EXERCISE GOAL:
Within the records below, reproduce without change the lines from the line that has "[ad_type d; ad_placement" through the line that has "(** C36: The", and only those.

---+---

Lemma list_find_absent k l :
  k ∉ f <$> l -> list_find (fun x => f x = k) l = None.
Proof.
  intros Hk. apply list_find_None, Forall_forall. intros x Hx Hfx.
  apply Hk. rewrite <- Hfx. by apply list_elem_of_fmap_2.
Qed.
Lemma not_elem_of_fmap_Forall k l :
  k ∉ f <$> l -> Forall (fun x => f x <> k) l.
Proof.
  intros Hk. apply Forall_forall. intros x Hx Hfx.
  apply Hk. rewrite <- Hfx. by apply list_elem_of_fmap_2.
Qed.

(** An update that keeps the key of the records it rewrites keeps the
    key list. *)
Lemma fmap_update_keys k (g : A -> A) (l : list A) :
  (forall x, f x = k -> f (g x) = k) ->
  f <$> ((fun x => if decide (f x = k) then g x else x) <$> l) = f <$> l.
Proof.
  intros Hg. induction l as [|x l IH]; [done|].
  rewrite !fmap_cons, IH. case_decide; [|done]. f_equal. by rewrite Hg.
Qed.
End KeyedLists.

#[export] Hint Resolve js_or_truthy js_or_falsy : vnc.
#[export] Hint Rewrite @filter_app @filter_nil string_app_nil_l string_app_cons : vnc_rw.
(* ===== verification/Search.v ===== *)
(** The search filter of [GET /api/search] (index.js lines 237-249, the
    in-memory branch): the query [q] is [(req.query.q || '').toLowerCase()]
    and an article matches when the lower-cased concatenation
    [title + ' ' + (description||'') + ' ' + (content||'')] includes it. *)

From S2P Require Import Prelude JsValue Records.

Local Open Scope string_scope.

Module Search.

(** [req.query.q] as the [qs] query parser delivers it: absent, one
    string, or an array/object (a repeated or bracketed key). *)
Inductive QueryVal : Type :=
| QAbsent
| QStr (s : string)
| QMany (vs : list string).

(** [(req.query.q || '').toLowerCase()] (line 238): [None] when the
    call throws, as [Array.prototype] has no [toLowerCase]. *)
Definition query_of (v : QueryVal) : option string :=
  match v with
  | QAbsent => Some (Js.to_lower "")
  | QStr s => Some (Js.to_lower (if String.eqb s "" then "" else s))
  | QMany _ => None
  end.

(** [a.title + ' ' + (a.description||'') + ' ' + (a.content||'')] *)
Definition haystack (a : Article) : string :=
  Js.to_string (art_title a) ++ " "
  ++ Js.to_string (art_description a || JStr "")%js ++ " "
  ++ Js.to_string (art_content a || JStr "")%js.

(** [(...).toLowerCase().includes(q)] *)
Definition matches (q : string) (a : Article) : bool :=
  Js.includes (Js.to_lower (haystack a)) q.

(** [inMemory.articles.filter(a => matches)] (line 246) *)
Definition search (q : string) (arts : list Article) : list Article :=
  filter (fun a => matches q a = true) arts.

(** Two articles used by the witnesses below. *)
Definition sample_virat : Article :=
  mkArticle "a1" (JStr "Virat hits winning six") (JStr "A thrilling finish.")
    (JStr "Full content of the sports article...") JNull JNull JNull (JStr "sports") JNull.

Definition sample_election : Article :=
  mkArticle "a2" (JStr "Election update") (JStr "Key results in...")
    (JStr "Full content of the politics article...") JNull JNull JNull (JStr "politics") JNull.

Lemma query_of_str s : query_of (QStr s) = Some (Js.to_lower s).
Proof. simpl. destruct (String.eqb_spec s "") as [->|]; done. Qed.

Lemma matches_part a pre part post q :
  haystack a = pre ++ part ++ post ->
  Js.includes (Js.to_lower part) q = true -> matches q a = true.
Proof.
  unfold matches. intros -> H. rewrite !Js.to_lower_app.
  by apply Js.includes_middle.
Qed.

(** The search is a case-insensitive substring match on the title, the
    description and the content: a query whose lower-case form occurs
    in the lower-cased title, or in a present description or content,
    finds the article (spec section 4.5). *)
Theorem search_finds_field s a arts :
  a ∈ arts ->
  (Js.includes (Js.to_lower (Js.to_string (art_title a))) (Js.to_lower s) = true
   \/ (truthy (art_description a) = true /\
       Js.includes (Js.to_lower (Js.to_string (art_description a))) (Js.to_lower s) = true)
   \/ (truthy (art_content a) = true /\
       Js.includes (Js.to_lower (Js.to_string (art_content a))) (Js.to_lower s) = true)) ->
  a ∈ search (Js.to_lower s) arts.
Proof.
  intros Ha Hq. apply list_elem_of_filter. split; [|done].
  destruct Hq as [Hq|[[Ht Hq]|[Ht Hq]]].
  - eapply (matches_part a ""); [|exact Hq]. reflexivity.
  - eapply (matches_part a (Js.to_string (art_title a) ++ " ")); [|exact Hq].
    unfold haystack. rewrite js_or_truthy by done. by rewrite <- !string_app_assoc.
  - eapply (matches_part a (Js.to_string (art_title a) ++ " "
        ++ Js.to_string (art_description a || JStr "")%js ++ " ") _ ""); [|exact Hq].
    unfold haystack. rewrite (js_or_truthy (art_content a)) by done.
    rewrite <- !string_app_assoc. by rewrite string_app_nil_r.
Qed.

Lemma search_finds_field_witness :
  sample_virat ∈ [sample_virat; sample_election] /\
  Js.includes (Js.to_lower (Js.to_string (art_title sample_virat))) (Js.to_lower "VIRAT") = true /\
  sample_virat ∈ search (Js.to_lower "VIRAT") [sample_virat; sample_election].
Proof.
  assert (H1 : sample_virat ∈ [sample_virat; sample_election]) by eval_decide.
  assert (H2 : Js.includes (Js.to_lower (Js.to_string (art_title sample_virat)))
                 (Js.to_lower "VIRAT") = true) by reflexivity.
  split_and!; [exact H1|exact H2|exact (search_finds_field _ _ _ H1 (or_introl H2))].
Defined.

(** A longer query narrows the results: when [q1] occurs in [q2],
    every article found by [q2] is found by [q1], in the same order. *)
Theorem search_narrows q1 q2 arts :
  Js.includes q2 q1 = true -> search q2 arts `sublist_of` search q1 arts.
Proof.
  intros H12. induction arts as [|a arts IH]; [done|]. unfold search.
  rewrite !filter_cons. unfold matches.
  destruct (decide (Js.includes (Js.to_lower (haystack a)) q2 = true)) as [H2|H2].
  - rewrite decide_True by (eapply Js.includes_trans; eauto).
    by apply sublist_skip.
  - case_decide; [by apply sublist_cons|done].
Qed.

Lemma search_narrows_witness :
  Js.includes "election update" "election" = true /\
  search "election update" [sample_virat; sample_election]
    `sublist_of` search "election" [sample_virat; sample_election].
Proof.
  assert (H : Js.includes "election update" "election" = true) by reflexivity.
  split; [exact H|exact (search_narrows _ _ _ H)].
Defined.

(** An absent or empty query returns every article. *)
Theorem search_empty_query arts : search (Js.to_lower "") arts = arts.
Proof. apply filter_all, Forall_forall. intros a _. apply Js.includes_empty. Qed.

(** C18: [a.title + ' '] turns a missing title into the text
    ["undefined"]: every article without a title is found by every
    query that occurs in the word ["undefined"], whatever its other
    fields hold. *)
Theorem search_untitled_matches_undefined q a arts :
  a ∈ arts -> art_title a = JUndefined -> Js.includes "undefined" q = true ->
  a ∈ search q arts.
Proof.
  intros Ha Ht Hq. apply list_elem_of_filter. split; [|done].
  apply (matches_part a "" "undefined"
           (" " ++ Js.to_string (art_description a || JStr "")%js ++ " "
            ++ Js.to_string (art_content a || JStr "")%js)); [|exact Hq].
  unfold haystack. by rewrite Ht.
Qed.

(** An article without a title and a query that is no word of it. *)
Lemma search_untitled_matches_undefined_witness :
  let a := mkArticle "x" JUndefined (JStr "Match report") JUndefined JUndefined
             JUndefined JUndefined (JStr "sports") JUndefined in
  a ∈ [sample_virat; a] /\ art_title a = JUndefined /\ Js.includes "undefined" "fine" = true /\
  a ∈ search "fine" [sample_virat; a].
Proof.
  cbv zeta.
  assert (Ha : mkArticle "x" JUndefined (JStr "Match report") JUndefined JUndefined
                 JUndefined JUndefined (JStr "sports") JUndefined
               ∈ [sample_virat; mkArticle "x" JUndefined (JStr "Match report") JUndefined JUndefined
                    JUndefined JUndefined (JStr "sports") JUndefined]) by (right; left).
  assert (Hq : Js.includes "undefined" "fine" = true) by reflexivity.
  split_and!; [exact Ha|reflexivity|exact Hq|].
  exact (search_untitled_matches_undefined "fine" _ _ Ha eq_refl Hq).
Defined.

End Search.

---+---

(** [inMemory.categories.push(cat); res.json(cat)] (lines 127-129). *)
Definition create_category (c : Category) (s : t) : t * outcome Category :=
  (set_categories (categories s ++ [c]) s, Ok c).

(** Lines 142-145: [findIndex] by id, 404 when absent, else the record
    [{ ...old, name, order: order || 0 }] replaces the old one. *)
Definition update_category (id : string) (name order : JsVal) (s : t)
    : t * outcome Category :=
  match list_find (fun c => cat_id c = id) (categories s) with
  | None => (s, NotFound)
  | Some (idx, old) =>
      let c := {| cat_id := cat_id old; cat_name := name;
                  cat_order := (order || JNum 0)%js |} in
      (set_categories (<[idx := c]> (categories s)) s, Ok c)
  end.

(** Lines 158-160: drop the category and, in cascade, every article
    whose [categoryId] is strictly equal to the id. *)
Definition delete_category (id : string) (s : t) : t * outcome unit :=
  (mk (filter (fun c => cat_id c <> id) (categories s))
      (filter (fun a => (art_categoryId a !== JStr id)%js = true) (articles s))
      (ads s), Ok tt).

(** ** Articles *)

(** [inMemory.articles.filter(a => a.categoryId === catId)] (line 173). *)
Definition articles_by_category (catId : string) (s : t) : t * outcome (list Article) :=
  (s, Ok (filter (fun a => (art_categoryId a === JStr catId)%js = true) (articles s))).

---+---

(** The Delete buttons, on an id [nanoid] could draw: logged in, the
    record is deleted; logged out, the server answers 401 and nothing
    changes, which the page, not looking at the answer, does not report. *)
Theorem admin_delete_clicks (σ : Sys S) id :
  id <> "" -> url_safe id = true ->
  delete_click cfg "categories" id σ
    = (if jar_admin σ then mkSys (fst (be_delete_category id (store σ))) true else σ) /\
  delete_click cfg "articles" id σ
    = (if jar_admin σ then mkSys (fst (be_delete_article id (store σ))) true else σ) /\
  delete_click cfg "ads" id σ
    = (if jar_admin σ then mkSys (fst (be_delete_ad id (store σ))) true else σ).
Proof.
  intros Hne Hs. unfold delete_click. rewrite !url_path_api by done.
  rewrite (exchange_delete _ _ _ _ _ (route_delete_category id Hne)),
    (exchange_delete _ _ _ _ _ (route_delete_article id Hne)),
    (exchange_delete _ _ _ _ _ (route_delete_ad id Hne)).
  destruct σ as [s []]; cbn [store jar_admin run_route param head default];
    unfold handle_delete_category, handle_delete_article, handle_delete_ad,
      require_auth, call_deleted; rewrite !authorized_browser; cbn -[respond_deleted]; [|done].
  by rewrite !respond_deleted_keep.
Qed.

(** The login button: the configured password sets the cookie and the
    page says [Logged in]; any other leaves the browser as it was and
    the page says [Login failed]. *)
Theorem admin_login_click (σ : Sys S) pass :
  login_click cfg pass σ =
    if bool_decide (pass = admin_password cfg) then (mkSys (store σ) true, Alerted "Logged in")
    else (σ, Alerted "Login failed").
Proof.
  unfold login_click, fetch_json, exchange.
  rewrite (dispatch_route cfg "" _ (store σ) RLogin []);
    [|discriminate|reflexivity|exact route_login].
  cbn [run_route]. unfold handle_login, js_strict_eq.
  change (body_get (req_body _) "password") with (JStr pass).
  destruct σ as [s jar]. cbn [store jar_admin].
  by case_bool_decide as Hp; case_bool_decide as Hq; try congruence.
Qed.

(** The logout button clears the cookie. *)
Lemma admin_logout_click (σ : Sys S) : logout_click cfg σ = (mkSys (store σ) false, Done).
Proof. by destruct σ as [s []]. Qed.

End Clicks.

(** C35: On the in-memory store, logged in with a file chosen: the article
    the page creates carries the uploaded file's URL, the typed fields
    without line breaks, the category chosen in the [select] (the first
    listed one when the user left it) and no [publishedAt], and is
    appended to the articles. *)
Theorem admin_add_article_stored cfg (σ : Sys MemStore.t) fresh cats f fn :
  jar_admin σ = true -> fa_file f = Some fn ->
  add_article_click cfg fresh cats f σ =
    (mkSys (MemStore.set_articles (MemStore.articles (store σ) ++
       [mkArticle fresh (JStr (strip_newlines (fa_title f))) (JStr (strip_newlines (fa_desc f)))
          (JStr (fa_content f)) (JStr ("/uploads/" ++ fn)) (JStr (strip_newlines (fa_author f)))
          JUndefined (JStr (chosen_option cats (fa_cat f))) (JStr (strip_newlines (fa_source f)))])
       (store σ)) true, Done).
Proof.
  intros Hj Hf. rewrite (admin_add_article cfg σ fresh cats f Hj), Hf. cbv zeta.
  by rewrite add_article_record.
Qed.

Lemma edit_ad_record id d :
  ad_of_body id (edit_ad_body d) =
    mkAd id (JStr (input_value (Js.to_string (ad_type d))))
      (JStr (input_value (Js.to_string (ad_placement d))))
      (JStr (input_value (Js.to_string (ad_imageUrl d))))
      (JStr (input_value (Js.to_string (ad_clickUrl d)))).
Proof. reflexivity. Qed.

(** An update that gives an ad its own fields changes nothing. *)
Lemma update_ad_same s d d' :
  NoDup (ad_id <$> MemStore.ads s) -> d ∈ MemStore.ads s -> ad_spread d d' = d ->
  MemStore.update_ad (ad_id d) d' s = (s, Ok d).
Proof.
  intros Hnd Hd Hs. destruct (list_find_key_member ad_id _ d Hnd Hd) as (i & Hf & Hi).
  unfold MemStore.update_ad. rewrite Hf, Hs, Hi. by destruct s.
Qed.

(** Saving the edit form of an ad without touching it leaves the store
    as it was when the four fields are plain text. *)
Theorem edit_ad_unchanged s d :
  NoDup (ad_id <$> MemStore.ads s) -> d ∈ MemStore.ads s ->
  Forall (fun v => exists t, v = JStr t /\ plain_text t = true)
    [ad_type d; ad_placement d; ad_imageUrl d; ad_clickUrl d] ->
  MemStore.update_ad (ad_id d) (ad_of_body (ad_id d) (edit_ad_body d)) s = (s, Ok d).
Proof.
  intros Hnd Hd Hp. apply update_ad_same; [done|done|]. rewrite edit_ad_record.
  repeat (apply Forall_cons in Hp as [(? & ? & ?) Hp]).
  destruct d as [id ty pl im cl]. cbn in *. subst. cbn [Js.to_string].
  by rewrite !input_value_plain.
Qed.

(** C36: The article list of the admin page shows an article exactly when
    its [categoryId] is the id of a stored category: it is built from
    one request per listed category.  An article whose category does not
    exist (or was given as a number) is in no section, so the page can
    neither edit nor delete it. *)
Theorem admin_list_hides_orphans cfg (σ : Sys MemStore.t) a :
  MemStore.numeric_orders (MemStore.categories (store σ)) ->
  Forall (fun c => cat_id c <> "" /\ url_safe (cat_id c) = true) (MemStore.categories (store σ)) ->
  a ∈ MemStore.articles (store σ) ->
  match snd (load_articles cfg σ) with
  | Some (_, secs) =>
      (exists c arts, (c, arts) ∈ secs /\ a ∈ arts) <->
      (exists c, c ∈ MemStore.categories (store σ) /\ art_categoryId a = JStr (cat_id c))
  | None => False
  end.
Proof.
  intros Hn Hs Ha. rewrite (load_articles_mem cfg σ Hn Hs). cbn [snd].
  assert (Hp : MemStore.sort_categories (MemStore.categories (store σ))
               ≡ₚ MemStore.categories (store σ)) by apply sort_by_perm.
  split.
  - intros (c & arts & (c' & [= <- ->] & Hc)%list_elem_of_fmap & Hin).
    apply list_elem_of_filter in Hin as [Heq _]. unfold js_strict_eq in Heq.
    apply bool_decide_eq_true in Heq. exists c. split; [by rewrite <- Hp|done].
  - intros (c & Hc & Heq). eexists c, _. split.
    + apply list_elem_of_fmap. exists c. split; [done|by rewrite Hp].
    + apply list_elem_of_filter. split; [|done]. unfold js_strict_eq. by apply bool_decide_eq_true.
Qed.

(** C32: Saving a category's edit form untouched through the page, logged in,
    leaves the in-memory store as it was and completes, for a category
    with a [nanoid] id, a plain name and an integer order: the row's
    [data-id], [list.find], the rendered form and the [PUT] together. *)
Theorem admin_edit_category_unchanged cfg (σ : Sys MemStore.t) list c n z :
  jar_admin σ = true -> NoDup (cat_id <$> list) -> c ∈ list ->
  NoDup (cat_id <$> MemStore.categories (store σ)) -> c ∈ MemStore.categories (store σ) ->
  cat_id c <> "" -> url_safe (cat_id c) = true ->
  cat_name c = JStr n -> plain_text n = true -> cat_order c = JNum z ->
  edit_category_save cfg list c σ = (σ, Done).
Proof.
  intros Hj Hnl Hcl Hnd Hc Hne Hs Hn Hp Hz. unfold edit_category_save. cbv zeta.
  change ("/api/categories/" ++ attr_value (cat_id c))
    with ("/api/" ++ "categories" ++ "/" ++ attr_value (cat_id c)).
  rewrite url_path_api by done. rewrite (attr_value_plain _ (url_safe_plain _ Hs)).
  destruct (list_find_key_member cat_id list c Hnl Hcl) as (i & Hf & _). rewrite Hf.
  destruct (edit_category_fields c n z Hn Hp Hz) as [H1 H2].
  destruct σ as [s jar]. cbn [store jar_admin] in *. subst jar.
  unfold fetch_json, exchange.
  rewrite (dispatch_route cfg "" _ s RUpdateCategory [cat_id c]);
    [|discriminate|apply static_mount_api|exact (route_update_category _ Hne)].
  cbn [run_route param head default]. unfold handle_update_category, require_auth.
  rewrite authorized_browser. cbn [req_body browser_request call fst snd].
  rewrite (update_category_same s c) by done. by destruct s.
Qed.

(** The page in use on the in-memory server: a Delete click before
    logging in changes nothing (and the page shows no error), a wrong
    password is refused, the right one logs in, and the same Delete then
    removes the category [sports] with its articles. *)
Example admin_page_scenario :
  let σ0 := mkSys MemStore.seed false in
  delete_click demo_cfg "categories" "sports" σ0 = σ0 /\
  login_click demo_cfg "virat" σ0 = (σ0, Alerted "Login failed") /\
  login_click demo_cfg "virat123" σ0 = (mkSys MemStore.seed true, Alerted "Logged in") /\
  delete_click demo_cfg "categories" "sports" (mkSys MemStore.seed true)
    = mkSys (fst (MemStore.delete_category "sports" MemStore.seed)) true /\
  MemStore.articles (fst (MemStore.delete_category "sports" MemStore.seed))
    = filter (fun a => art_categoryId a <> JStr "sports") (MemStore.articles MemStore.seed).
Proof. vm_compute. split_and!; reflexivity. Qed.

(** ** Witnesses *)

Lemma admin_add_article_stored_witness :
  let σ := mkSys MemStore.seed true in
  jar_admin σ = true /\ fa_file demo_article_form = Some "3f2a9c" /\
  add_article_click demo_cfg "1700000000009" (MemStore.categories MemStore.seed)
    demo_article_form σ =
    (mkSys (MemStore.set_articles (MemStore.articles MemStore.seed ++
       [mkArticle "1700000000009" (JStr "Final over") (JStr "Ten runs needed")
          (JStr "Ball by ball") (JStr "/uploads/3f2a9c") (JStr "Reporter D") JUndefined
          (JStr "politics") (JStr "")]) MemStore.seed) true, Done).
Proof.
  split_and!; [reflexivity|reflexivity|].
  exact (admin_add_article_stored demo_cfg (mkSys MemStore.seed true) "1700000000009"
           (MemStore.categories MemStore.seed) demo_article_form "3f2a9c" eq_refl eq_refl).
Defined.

---+---

YOUR RESPONSE:
    [ad_type d; ad_placement d; ad_imageUrl d; ad_clickUrl d] ->
  MemStore.update_ad (ad_id d) (ad_of_body (ad_id d) (edit_ad_body d)) s = (s, Ok d).
Proof.
  intros Hnd Hd Hp. apply update_ad_same; [done|done|]. rewrite edit_ad_record.
  repeat (apply Forall_cons in Hp as [(? & ? & ?) Hp]).
  destruct d as [id ty pl im cl]. cbn in *. subst. cbn [Js.to_string].
  by rewrite !input_value_plain.
Qed.

(** C36: The article list of the admin page shows an article exactly when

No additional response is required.